In Koenens am Beginn stehender Durchsicht erster Augenzeugenberichte und Interpretationen fällt bereits auf, daß die Februarrevolution eine verschwindende Rolle spielt. Die expliziten Reaktionen sind schon vor Ende der ersten Seite abgehandelt. Darin erscheint der Februar als Machtergreifung der “Überpatrioten” der bürgerlichen Opposition, die “die Hungerunruhen nur ausgenutzt hätte, um den Krieg verstärkt fortzuführen” (Vorwärts) oder als “englische Revolution auf russischem Boden” (Kreuzzeitung).

Hermann Kranold meinte, man solle – offenbar weil die Emipirie der Massenerhebung für ihn so schwer verständlich blieb – das “geistiges” für das wahre Rußland nehmen. Erst die zunehmende Bolschewisierung und der Novemberputsch finden echten Widerhall. Einerseits gibt es nun wieder greifbare Ereignisse und identifizierbare Führer, andererseits gilt die gesamte Entwicklung vor allem als abschreckendes Beispiel. Karl Nötzel sah es – frei nach Dostojewski – als Mission der russischen Intelligenz an, die “Kulturmenschheit über diesen Falschweg aufzuklären, indem sie ihn bis aufs letzte selber ausgeht.” Werner Sombart erblickte im den Bolschewisten den “Anti-Mensch”. Elias Hurwicz erhoffte sich eine mäßigende Einflußnahme Deutschlands gegen “Rußlands krankhaften Radikalismus”. Arthur Luther sprach von der fatalen Strahlkraft des russischen Idealismus, der auf die ganze Welt gerichtet sei.

Axel Freiherr von Freytagh-Loringhoven attestierte dem Oktober, nicht dem Februar: “Nicht Lenin und Trotzki kamen zur Herrschaft, sondern die Massen selbst.” Realistischer sah der Führer der russischen Sozialdemokratie, Paul Axelrod, voraus, daß der “Sozialismus des Raubes” ein Kleinbürgertum hervorbringe, das zur Basis für eine radikale Konterrevolution werden würde.
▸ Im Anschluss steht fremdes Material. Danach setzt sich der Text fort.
Lemma txn_iunlock d0 bs D s i ip env :
  txn ∅ d0 bs D s -> (length bs <= 28)%nat -> icache s !! i = Some ip -> 1 <= i_ref ip -> is_Some (slocks s !! SLinode i) ->
  rc (fun _ => False) env (iunlock (Some i) env s) (fun _ s' => txn ∅ d0 bs D s' /\ rest (unlocked_inode i s) s').
Proof using.
  intros Ht Hl Hi Hr Hs. destruct (txn_quiet _ _ _ _ Ht Hl) as (P & HQ & HD & Hback).
  destruct (iunlock_run me mp size P s i ip env HQ Hi Hr Hs) as (s' & E & HQ' & E1 & E2 & E3). rewrite E. split; [|done]. split; [by apply Hback|done].
Qed.

Lemma txn_iunlockput d0 bs D s i ip env :
  txn ∅ d0 bs D s -> (length bs <= 28)%nat -> icache s !! i = Some ip -> 1 <= i_ref ip -> is_Some (slocks s !! SLinode i) -> i_nlink ip <> 0 ->
  rc (fun _ => False) env (iunlockput i env s)
    (fun _ s' => txn ∅ d0 bs D s' /\ rest (set_icache (<[i := set_i_ref (i_ref ip - 1) ip]> (icache s)) (unlocked_inode i s)) s').
Proof using.
  intros Ht Hl Hi Hr Hs Hn. destruct (txn_quiet _ _ _ _ Ht Hl) as (P & HQ & HD & Hback).
  destruct (iunlockput_run me mp size P s i ip env HQ Hi Hr Hs Hn) as (s' & E & HQ' & E1 & E2 & E3). rewrite E. split; [|done].
  rewrite (upd_insert _ _ _ _ Hi) in E3. split; [by apply Hback|done].
Qed.

(** ** A file in memory and on the disk *)

Section View.
Context (D : Z -> list Z) (Hwf : fs_wf B NI D) (inum : Z) (Hin : an_inode NI inum) (Hwh : whole B D inum).
Context (ip : inode) (Hdi : di_of ip = disk_inode B D inum) (C : Z -> list Z) (HC : forall c, C c = D c).

Lemma view_slot bn : 0 <= bn < 140 -> aslot D (disk_addrs B D inum) bn <> 0 ->
  fslot C ip bn = aslot D (disk_addrs B D inum) bn /\ (12 <= bn -> nth 12 (i_addrs ip) 0 <> 0).
Proof using HC Hdi.
  intros Hb Hn. assert (i_addrs ip = disk_addrs B D inum) as Ea by (unfold disk_addrs; by rewrite <- Hdi). unfold fslot, addr_at. rewrite Ea.
  destruct (Z.ltb_spec bn NDIRECT) as [H|H]; unfold NDIRECT in H.
  - rewrite aslot_direct by lia. split; [done|lia].
  - rewrite aslot_entry in Hn |- * by lia. change (Z.to_nat NDIRECT) with 12%nat. destruct (Z.eqb_spec (nth 12 (disk_addrs B D inum) 0) 0) as [E|E]; [done|].
    by rewrite HC.
Qed.

Lemma view_mapped bn : 0 <= bn -> bn * 512 < file_size B D inum -> mapped size C ip bn.
Proof using Hwf Hin Hwh Hdi HC Hlo.
  intros H0 Hlt. destruct Hwh as [Hs Hw]. assert (0 <= bn < 140) as Hbn by lia. specialize (Hw (bn * 512) ltac:(lia)). rewrite Z.div_mul in Hw by done.
  destruct (view_slot bn Hbn Hw) as [E Hi]. pose proof (lo_data _ _ _ _ _ Hlo) as (G1 & G2 & G3). pose proof (lo_disk _ _ _ _ _ Hlo) as G4.
  destruct (fk_slot _ _ _ _ _ (fw_ok _ _ _ Hwf) inum bn Hin ltac:(unfold is_slot; lia) Hw) as [Hr _]. split; [rewrite E; lia|].
  intros H12. unfold NDIRECT in H12. specialize (Hi H12). assert (i_addrs ip = disk_addrs B D inum) as Ea by (unfold disk_addrs; by rewrite <- Hdi).
  unfold addr_at. change (Z.to_nat NDIRECT) with 12%nat. rewrite Ea in Hi |- *.
  pose proof (indirect_used bm N NI D _ (fw_ok _ _ _ Hwf) inum Hin Hi). lia.
Qed.

Lemma view_bytes off n : 0 <= off -> 0 <= n -> off + n <= file_size B D inum -> fbytes C ip off n = slice (file_at B D inum) off n.
Proof using Hwh Hdi HC.
  intros Ho Hn Hl. destruct Hwh as [Hs Hw]. unfold fbytes, slice. apply list_eq. intros k. rewrite list_lookup_fmap, lookup_take, lookup_drop.
  case_decide as Hk; [|by rewrite lookup_seqZ_ge by lia]. rewrite lookup_seqZ_lt by lia. unfold file_at. rewrite list_lookup_fmap, lookup_seqZ_lt by lia.
  cbn. f_equal. set (x := off + Z.of_nat k). replace (0 + Z.of_nat (Z.to_nat off + k)) with x by (unfold x; lia).
  assert (0 <= x < file_size B D inum) as Hx by (unfold x; lia). assert (0 <= x / 512 < 140) as Hb by (apply div_bound; lia).
  destruct (view_slot (x / 512) Hb (Hw x Hx)) as [E _]. unfold fbyte, abyte, byte. change BSIZE with 512. by rewrite E, HC.
Qed.
End View.

(** ** Directories *)

(** Entry [k] of a directory. *)
Definition entry_of D (inum : Z) (k : nat) : dirent := de_of (slice (file_at B D inum) (16 * Z.of_nat k) 16).

(** Inode [inum] is a directory with [n] entries. *)
Record dir_ok D (inum : Z) (n : nat) : Prop := {
  do_inode : an_inode NI inum;
  do_type : di_type (disk_inode B D inum) = T_DIR;
  do_size : file_size B D inum = 16 * Z.of_nat n;
  do_whole : whole B D inum;
}.
(** It has no entry for [nm]. *)
Definition no_entry D (inum : Z) (n : nat) (nm : list Z) : Prop := forall k, (k < n)%nat -> names nm (entry_of D inum k) = false.

(** A directory, locked and in memory. *)
Record open_dir D (inum : Z) (n : nat) (dp : nat) (ip : inode) s : Prop := {
  od_dir : dir_ok D inum n;
  od_inode : icache s !! dp = Some ip;
  od_dev : i_dev ip = 1;
  od_inum : i_inum ip = inum;
  od_di : di_of ip = disk_inode B D inum;
}.

Lemma open_dir_rest D inum n dp ip s s' : open_dir D inum n dp ip s -> icache s' = icache s -> open_dir D inum n dp ip s'.
Proof using. intros [? ? ? ? ?] E. split; try done. by rewrite E. Qed.

Section Open.
Context (D : Z -> list Z) (Hwf : fs_wf B NI D) (inum : Z) (n dp : nat) (ip : inode) (s : kst) (Hod : open_dir D inum n dp ip s).
Context (P : pinned) (HP : forall c, contents P s c = D c).

Lemma view_directory : directory size (contents P s) ip n.
Proof using Hwf Hod HP Hlo.
  destruct Hod as [[O1 O2 O3 O4] Hi Hd _ Hdi]. pose proof O4 as [Hs _]. split.
  - done.
  - change (i_type ip) with (di_type (di_of ip)). by rewrite Hdi.
  - change (i_size ip) with (di_size (di_of ip)). rewrite Hdi. fold (file_size B D inum). change (MAXFILE * BSIZE) with 71680. lia.
  - intros bn H0 Hb. apply (view_mapped D Hwf inum O1 O4 ip Hdi _ HP); [done|]. unfold BSIZE in Hb. lia.
Qed.
Lemma view_entry k : (k < n)%nat -> dirent_at (contents P s) ip k = entry_of D inum k.
Proof using Hod HP.
  intros Hk. destruct Hod as [[O1 O2 O3 O4] Hi Hd _ Hdi]. unfold dirent_at, entry_of. f_equal. apply (view_bytes D inum O4 ip Hdi _ HP); lia.
Qed.
End Open.

Lemma dirlookup_misses d0 bs D s inum n dp ip nm env :
  txn ∅ d0 bs D s -> (length bs <= 28)%nat -> fs_wf B NI D -> open_dir D inum n dp ip s -> no_entry D inum n nm ->
  rc (cut_off d0) env (dirlookup dp nm env s) (fun r s' => r = None /\ txn ∅ d0 bs D s' /\ rest s s').
Proof using Hlo SD.
  intros Ht Hl Hwf Hod Hno. pose proof (tx_disk _ _ _ _ _ _ _ _ _ _ Ht) as Hdk. destruct (txn_quiet _ _ _ _ Ht Hl) as (P & HQ & HD & Hback).
  eapply rc_mono; [apply (dirlookup_missing me mp size P s dp ip nm n env HQ)| |].
  - apply Hod.
  - by apply (view_directory D Hwf inum n dp ip s Hod P HD).
  - change (i_size ip) with (di_size (di_of ip)). rewrite (od_di _ _ _ _ _ _ Hod). apply Hod.
  - intros j Hj. rewrite (view_entry D inum n dp ip s Hod P HD) by done. by apply Hno.
  - intros s' [Hm E]. split; [done|congruence].
  - intros r s' (-> & HQ' & E1 & E2 & E3). split_and!; [done|by apply Hback|done].
Qed.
Alfred Paquet hingegen träumte in seinen Briefen aus Moskau (“Im kommunistischen Rußland”) von einem deutsch-russischen Block, den er sich erst – im Geist des deutschen Imperialismus – unter deutscher, dann – immer stärker beeinflußt durch seine Bekanntschaft mit Karl Radek – unter sowjetischer Führung vorstellte.

Koenen spricht vom “Sujet der Bolschewisten- oder Russengreuel”. Hier taucht zwischen Berichten über Verbrechen und Erich Koehrers Fotos von Massengrab und Schlachthäusern (“Das wahre Gesicht des Bolschewismus”) noch einmal ganz kurz im Reisebericht einer deutschen Gutsbesitzerin der Februar auf. Sie schildert die “Staatsumwälzung” als ergreifenden Moment kurzer allgemeiner “Begeisterung und Versöhnung.”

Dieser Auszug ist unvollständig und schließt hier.